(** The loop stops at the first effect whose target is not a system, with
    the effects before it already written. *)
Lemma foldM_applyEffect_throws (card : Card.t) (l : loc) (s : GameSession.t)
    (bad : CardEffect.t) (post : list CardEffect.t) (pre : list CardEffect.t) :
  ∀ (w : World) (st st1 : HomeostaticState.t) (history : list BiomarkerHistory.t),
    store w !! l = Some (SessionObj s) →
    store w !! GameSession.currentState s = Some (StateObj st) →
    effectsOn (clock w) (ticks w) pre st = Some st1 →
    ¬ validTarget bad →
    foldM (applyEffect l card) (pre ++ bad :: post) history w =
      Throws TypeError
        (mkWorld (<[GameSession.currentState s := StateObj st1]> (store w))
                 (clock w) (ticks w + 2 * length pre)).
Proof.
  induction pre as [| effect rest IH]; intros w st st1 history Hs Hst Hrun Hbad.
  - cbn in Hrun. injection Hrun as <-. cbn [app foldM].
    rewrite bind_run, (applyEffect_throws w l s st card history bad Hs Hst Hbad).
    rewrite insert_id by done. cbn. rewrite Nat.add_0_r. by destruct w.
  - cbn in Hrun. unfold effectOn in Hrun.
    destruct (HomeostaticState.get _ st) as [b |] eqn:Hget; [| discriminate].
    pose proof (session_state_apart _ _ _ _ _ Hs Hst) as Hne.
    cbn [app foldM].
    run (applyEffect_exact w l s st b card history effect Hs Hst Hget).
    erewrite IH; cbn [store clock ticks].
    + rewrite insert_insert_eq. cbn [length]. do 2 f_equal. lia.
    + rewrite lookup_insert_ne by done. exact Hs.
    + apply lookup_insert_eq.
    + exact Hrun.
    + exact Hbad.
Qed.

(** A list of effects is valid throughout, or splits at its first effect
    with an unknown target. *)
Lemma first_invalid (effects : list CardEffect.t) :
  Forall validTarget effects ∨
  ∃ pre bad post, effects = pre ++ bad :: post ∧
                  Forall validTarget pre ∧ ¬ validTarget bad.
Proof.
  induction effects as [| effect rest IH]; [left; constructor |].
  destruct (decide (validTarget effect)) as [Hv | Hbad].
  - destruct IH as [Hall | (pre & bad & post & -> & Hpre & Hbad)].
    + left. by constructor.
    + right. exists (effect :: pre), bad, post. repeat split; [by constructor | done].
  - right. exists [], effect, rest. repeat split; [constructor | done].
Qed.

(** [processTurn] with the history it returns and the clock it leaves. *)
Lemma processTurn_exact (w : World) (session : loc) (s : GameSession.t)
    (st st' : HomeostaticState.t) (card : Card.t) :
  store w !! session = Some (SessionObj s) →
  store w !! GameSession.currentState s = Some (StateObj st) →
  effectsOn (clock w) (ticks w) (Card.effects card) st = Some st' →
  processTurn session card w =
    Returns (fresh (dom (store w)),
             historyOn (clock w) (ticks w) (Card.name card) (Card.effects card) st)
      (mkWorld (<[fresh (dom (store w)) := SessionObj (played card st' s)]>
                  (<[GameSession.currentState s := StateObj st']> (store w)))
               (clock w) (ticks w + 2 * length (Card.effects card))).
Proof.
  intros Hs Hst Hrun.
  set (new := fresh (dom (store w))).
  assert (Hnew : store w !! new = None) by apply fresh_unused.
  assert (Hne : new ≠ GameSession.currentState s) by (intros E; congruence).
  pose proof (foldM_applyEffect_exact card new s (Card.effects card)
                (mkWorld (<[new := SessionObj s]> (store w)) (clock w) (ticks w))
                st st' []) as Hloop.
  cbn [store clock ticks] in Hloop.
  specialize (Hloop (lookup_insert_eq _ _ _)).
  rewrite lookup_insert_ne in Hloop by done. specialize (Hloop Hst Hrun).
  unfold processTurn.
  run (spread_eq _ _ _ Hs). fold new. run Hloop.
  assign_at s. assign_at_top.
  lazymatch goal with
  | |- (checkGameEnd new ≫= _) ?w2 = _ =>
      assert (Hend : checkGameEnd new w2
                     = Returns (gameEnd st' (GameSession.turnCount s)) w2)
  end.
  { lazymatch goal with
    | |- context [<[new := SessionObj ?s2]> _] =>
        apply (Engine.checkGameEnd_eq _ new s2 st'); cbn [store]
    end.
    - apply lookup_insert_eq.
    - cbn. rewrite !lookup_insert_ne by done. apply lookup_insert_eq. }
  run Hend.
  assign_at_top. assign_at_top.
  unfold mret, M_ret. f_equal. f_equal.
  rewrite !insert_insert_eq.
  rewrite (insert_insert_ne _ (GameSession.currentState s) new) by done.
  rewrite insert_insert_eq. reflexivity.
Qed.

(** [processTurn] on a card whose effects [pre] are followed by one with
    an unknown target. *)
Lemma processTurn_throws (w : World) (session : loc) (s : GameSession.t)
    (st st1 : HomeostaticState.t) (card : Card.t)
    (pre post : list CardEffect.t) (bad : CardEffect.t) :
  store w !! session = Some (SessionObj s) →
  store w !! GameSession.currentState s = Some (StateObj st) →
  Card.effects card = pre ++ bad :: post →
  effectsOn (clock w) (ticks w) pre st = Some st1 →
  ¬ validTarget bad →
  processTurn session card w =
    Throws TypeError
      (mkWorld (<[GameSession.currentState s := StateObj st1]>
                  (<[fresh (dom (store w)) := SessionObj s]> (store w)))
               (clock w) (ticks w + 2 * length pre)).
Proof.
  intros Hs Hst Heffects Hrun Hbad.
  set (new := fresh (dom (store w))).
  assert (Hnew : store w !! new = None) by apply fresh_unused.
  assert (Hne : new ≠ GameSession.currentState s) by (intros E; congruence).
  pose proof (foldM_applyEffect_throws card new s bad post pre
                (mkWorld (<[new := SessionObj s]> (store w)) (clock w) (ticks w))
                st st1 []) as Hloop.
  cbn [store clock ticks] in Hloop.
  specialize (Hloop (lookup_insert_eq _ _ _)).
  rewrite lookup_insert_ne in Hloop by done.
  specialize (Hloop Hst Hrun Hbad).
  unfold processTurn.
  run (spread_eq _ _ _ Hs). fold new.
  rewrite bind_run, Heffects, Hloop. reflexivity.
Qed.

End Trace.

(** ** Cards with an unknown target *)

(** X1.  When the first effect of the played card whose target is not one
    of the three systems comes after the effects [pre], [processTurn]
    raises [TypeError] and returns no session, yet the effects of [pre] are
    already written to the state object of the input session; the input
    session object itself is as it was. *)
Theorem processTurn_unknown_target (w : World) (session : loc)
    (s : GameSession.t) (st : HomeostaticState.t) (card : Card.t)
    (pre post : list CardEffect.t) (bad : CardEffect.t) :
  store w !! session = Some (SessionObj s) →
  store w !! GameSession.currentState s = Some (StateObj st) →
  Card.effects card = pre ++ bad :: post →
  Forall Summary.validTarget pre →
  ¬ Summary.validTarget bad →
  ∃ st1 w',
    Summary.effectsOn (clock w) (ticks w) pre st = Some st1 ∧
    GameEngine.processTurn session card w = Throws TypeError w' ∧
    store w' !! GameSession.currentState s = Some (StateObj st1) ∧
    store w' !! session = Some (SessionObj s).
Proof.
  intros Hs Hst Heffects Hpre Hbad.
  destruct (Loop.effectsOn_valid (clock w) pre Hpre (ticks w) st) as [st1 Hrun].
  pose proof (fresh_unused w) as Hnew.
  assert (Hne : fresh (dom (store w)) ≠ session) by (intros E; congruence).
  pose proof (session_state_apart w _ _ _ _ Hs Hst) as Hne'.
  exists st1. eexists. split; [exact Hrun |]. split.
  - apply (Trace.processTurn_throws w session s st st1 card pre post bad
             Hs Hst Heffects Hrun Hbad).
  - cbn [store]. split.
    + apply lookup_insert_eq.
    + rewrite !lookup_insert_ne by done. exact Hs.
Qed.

----

### DIRECTIONS:
Extract each record, keeping it identical to the original.

### SOLVED PROBLEM:
(** The loop stops at the first effect whose target is not a system, with
    the effects before it already written. *)
Lemma foldM_applyEffect_throws (card : Card.t) (l : loc) (s : GameSession.t)
    (bad : CardEffect.t) (post : list CardEffect.t) (pre : list CardEffect.t) :
  ∀ (w : World) (st st1 : HomeostaticState.t) (history : list BiomarkerHistory.t),
    store w !! l = Some (SessionObj s) →
    store w !! GameSession.currentState s = Some (StateObj st) →
    effectsOn (clock w) (ticks w) pre st = Some st1 →
    ¬ validTarget bad →
    foldM (applyEffect l card) (pre ++ bad :: post) history w =
      Throws TypeError
        (mkWorld (<[GameSession.currentState s := StateObj st1]> (store w))
                 (clock w) (ticks w + 2 * length pre)).
Proof.
  induction pre as [| effect rest IH]; intros w st st1 history Hs Hst Hrun Hbad.
  - cbn in Hrun. injection Hrun as <-. cbn [app foldM].
    rewrite bind_run, (applyEffect_throws w l s st card history bad Hs Hst Hbad).
    rewrite insert_id by done. cbn. rewrite Nat.add_0_r. by destruct w.
  - cbn in Hrun. unfold effectOn in Hrun.
    destruct (HomeostaticState.get _ st) as [b |] eqn:Hget; [| discriminate].
    pose proof (session_state_apart _ _ _ _ _ Hs Hst) as Hne.
    cbn [app foldM].
    run (applyEffect_exact w l s st b card history effect Hs Hst Hget).
    erewrite IH; cbn [store clock ticks].
    + rewrite insert_insert_eq. cbn [length]. do 2 f_equal. lia.
    + rewrite lookup_insert_ne by done. exact Hs.
    + apply lookup_insert_eq.
    + exact Hrun.
    + exact Hbad.
Qed.

(** A list of effects is valid throughout, or splits at its first effect
    with an unknown target. *)
Lemma first_invalid (effects : list CardEffect.t) :
  Forall validTarget effects ∨
  ∃ pre bad post, effects = pre ++ bad :: post ∧
                  Forall validTarget pre ∧ ¬ validTarget bad.
Proof.
  induction effects as [| effect rest IH]; [left; constructor |].
  destruct (decide (validTarget effect)) as [Hv | Hbad].
  - destruct IH as [Hall | (pre & bad & post & -> & Hpre & Hbad)].
    + left. by constructor.
    + right. exists (effect :: pre), bad, post. repeat split; [by constructor | done].
  - right. exists [], effect, rest. repeat split; [constructor | done].
Qed.

(** [processTurn] with the history it returns and the clock it leaves. *)
Lemma processTurn_exact (w : World) (session : loc) (s : GameSession.t)
    (st st' : HomeostaticState.t) (card : Card.t) :
  store w !! session = Some (SessionObj s) →
  store w !! GameSession.currentState s = Some (StateObj st) →
  effectsOn (clock w) (ticks w) (Card.effects card) st = Some st' →
  processTurn session card w =
    Returns (fresh (dom (store w)),
             historyOn (clock w) (ticks w) (Card.name card) (Card.effects card) st)
      (mkWorld (<[fresh (dom (store w)) := SessionObj (played card st' s)]>
                  (<[GameSession.currentState s := StateObj st']> (store w)))
               (clock w) (ticks w + 2 * length (Card.effects card))).
Proof.
  intros Hs Hst Hrun.
  set (new := fresh (dom (store w))).
  assert (Hnew : store w !! new = None) by apply fresh_unused.
  assert (Hne : new ≠ GameSession.currentState s) by (intros E; congruence).
  pose proof (foldM_applyEffect_exact card new s (Card.effects card)
                (mkWorld (<[new := SessionObj s]> (store w)) (clock w) (ticks w))
                st st' []) as Hloop.
  cbn [store clock ticks] in Hloop.
  specialize (Hloop (lookup_insert_eq _ _ _)).
  rewrite lookup_insert_ne in Hloop by done. specialize (Hloop Hst Hrun).
  unfold processTurn.
  run (spread_eq _ _ _ Hs). fold new. run Hloop.
  assign_at s. assign_at_top.
  lazymatch goal with
  | |- (checkGameEnd new ≫= _) ?w2 = _ =>
      assert (Hend : checkGameEnd new w2
                     = Returns (gameEnd st' (GameSession.turnCount s)) w2)
  end.
  { lazymatch goal with
    | |- context [<[new := SessionObj ?s2]> _] =>
        apply (Engine.checkGameEnd_eq _ new s2 st'); cbn [store]
    end.
    - apply lookup_insert_eq.
    - cbn. rewrite !lookup_insert_ne by done. apply lookup_insert_eq. }
  run Hend.
  assign_at_top. assign_at_top.
  unfold mret, M_ret. f_equal. f_equal.
  rewrite !insert_insert_eq.
  rewrite (insert_insert_ne _ (GameSession.currentState s) new) by done.
  rewrite insert_insert_eq. reflexivity.
Qed.

(** [processTurn] on a card whose effects [pre] are followed by one with
    an unknown target. *)
Lemma processTurn_throws (w : World) (session : loc) (s : GameSession.t)
    (st st1 : HomeostaticState.t) (card : Card.t)
    (pre post : list CardEffect.t) (bad : CardEffect.t) :
  store w !! session = Some (SessionObj s) →
  store w !! GameSession.currentState s = Some (StateObj st) →
  Card.effects card = pre ++ bad :: post →
  effectsOn (clock w) (ticks w) pre st = Some st1 →
  ¬ validTarget bad →
  processTurn session card w =
    Throws TypeError
      (mkWorld (<[GameSession.currentState s := StateObj st1]>
                  (<[fresh (dom (store w)) := SessionObj s]> (store w)))
               (clock w) (ticks w + 2 * length pre)).
Proof.
  intros Hs Hst Heffects Hrun Hbad.
  set (new := fresh (dom (store w))).
  assert (Hnew : store w !! new = None) by apply fresh_unused.
  assert (Hne : new ≠ GameSession.currentState s) by (intros E; congruence).
  pose proof (foldM_applyEffect_throws card new s bad post pre
                (mkWorld (<[new := SessionObj s]> (store w)) (clock w) (ticks w))
                st st1 []) as Hloop.
  cbn [store clock ticks] in Hloop.
  specialize (Hloop (lookup_insert_eq _ _ _)).
  rewrite lookup_insert_ne in Hloop by done.
  specialize (Hloop Hst Hrun Hbad).
  unfold processTurn.
  run (spread_eq _ _ _ Hs). fold new.
  rewrite bind_run, Heffects, Hloop. reflexivity.
Qed.

End Trace.

(** ** Cards with an unknown target *)

(** X1.  When the first effect of the played card whose target is not one
    of the three systems comes after the effects [pre], [processTurn]
    raises [TypeError] and returns no session, yet the effects of [pre] are
    already written to the state object of the input session; the input
    session object itself is as it was. *)
Theorem processTurn_unknown_target (w : World) (session : loc)
    (s : GameSession.t) (st : HomeostaticState.t) (card : Card.t)
    (pre post : list CardEffect.t) (bad : CardEffect.t) :
  store w !! session = Some (SessionObj s) →
  store w !! GameSession.currentState s = Some (StateObj st) →
  Card.effects card = pre ++ bad :: post →
  Forall Summary.validTarget pre →
  ¬ Summary.validTarget bad →
  ∃ st1 w',
    Summary.effectsOn (clock w) (ticks w) pre st = Some st1 ∧
    GameEngine.processTurn session card w = Throws TypeError w' ∧
    store w' !! GameSession.currentState s = Some (StateObj st1) ∧
    store w' !! session = Some (SessionObj s).
Proof.
  intros Hs Hst Heffects Hpre Hbad.
  destruct (Loop.effectsOn_valid (clock w) pre Hpre (ticks w) st) as [st1 Hrun].
  pose proof (fresh_unused w) as Hnew.
  assert (Hne : fresh (dom (store w)) ≠ session) by (intros E; congruence).
  pose proof (session_state_apart w _ _ _ _ Hs Hst) as Hne'.
  exists st1. eexists. split; [exact Hrun |]. split.
  - apply (Trace.processTurn_throws w session s st st1 card pre post bad
             Hs Hst Heffects Hrun Hbad).
  - cbn [store]. split.
    + apply lookup_insert_eq.
    + rewrite !lookup_insert_ne by done. exact Hs.
Qed.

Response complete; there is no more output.